Pangan dapat menjadi beracun karena telah terkontaminasi oleh bakteri patogen yang kemudian dapat tumbuh dan berkembang biak selama penyimpanan, sehingga mampu memproduksi toksin yang dapat membahayakan manusia. Selain itu, ada juga makanan yang secara alami sudah bersifat racun seperti beberapa jamur/tumbuhan dan hewan (Info POM, 2008).
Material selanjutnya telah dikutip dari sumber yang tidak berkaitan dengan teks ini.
(* ===== verification/Sessions.v ===== *)
(** * Several connections at once

    The threads of a READ_ONLY server, interleaved command by command, with new
    connections accepted in between: [serve] is the step relation, [executes] its
    runs.  The invariant [separate] is that no descriptor has two owners; with it
    a client that reads a file is served as if it were alone (Connect.v).

    A turn of a thread is one command, from its [recv] to its last [send]: turns
    of different threads are not interleaved further, since what they share is
    the table of descriptors, whose calls are atomic, and files, which no command
    of this build writes. *)

From S2P Require Import Prelude Endian Os Stream CString AbsFile FileIso Client RoFile.
From S2P Require Import ReadCmds ReadSpec Paths PathsSpec OpenCmd OpenSpec Frame Ownership OwnFile OwnViso.
From S2P Require Import VIso VIsoView VIsoTree VIsoImage VIsoBuild VIsoFrame.
From S2P Require Import Dispatch DispatchSpec ClientOk Isolation Scenario Connect.

Section server.
Context {W R : Type} `{Posix W, Aes, AbstractFile R W, RoFactory R}.
Variables (read_only : bool) (root_directory : bytes) (make_iso : Z) (st_uninit : file_stat_t).
Variables (heap : mem) (this : File) (res : file_stat_t * Z) (fuel : nat).
Implicit Types (c : client_t R) (w : W).
Abbreviation process_cmd := (process_cmd read_only root_directory make_iso st_uninit heap this res fuel).
Abbreviation turn := (turn read_only root_directory make_iso st_uninit heap this res fuel).
Abbreviation turns := (turns read_only root_directory make_iso st_uninit heap this res fuel).
Abbreviation client_thread := (client_thread read_only root_directory make_iso st_uninit heap this res fuel).

Lemma turns_closed k c w : connected c = false -> turns k c w = Some (c, w).
Proof. intros Hc. induction k as [|k IH]; cbn [Dispatch.turns]; [done|]. unfold Dispatch.turn at 1. rewrite Hc. exact IH. Qed.

(** Turn by turn, a thread does what client_thread does. *)
Lemma turns_thread k c w : connected c = true ->
  forall c' w', client_thread k c w = Some (c', w') -> turns k c w = Some (c', w').
Proof.
  unfold client_thread. revert c w. induction k as [|k IH]; intros c w Hc c' w'; cbn [client_loop Dispatch.turns]; [done|].
  unfold Dispatch.turn at 1. rewrite Hc. cbn [negb].
  destruct (sys_recv (s c) netiso_cmd_size w) as [[ret cmd] w1] eqn:E1.
  destruct (negb (ret =? netiso_cmd_size)).
  - cbn [negb]. destruct (finalize_client c w1) as [c2 w2] eqn:E2. intros [= <- <-]. by apply turns_closed.
  - destruct (process_cmd cmd c w1) as [[[r c2] w2]|] eqn:E2; [|done].
    destruct (r =? SUCCEEDED); cbn [negb].
    + intros E. apply IH; [|exact E]. apply process_cmd_keeps in E2 as [Es _]. unfold slot_of in Es. congruence.
    + destruct (finalize_client c2 w2) as [c3 w3] eqn:E3. intros [= <- <-]. by apply turns_closed.
Qed.
End server.

(** ** The connections of a server *)

(** A thread takes its turn, or the accept loop gives a new connection to a client. *)
Inductive label := Turn (i : nat) | Accept (sock : Z).

#[export] Instance label_eq_dec : EqDecision label.
Proof. solve_decision. Defined.

Section system.
Context {W R : Type} `{PosixLaws W, !StreamView W, !StreamLaws W, !SharedView W, !SharedLaws W, Aes}.
Context `{!AbstractFile R W, !AbstractFileView R W, !Owner R W, !RoFactory R, !OwnerFactory R W}.
Variables (root_directory : bytes) (make_iso : Z) (st_uninit : file_stat_t).
Variables (heap : mem) (this : File) (res : file_stat_t * Z) (fuel : nat).
Implicit Types (c : client_t R) (w : W) (cs : list (client_t R)).
Abbreviation turn := (turn true root_directory make_iso st_uninit heap this res fuel).

Inductive serve : label -> list (client_t R) * W -> list (client_t R) * W -> Prop :=
  | serve_turn i cs w c c' w' : cs !! i = Some c -> turn c w = Some (c', w') ->
      serve (Turn i) (cs, w) (<[i := c']> cs, w')
  | serve_accept sock cs w w1 c w2 : ~ live w sock -> live w1 sock -> still w w1 ->
      initialize_client heap w1 = (SUCCEEDED, c, w2) ->
      serve (Accept sock) (cs, w) (cs ++ [set_s sock c], w2).

Inductive executes : list label -> list (client_t R) * W -> list (client_t R) * W -> Prop :=
  | executes_nil st : executes [] st st
  | executes_step l ls st1 st2 st3 : executes ls st1 st2 -> serve l st2 st3 -> executes (ls ++ [l]) st1 st3.

(** A schedule of turns, run. *)
Fixpoint run (schedule : list nat) (st : list (client_t R) * W) : option (list (client_t R) * W) :=
  match schedule with
  | [] => Some st
  | i :: schedule =>
      let '(cs, w) := st in
      match cs !! i with
      | None => None
      | Some c => let? (c, w) := turn c w in run schedule (<[i := c]> cs, w)
      end
  end.

Lemma executes_cons l ls st1 st2 st3 : serve l st1 st2 -> executes ls st2 st3 -> executes (l :: ls) st1 st3.
Proof.
  intros Hs Hex. induction Hex as [st|l' ls st2 st3 st4 _ IH Hs'].
  - apply (executes_step l []) with st1; [constructor|done].
  - apply (executes_step l' (l :: ls)) with st3; [by apply IH|done].
Qed.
Berdasarkan teori dalam diktat UGM tentang Jamur dan Mikotoksin Dalam Pangan menyatakan bahwa cemaran jamur pada pangan bukan hanya dapat menyebabkan kerusakan pangan tetapi berkaitan dengan potensi jamur tersebut untuk menghasilkan mikotoksin serta membentuk konidia yang bersifat patogen atau penyebab alergi. Mikotoksin telah menimbulkan beberapa jenis penyakit
pada manusia dan hewan. Mengkonsumsi makanan yang tercemar mikotoksin dapat menyebabkan keracunan akut (jangka waktu pendek) dan kronik (jangka waktu sedang atau lama) dan dapat mengakibatkan kematian sampai gangguan kronis seperti gangguan syaraf pusat, sistem kardiovaskular dan paru-paru, dan saluran pencernaan.
Kapang dan khamir dapat menyebabkan kerusakan pada bahan pangan dan beberapa dapat menyebabkan reaksi alergi dan infeksi terutama pada populasi yang kekebalan tubuhnya kurang. Kapang yang memproduksi mikotoksin terutama adalah jenis Aspergillus, Penicillium, dan Fusarium. Kapang dapat menimbulkan penyakit yang dibedakan atas dua golongan yaitu infeksi oleh kapang (mikosis) dan keracunan (mikotoksikosis). Mikotoksikosis disebabkan oleh tertelannya hasil metabolisme beracun (toksin) dari kapang yang tidak rusak karena proses pengolahan pangan (SNI,2009).
Kapang dan khamir dapat menyebabkan kerusakan pada berbagai macam makanan dalam kondisi , pH ,dan suhu rendah. Jenis kapang yang dapat merusak makanan di antaranya Aspergillus, Penicillium, Botrytis, Alternaria, dan Mucor. Kapang dan khamir dapat terbawa melalui tanah, permukaan tanaman, permukaan daun, hujan, insekta, dan lain-lain. Khamir dapat menyebabkan kerusakan pada makanan. Beberapa mikroorganisme yang mengontaminasi makanan dapat menimbulkan bahaya bagi yang mengonsumsinya yang dinamakan keracunan makanan (Fernando,2010).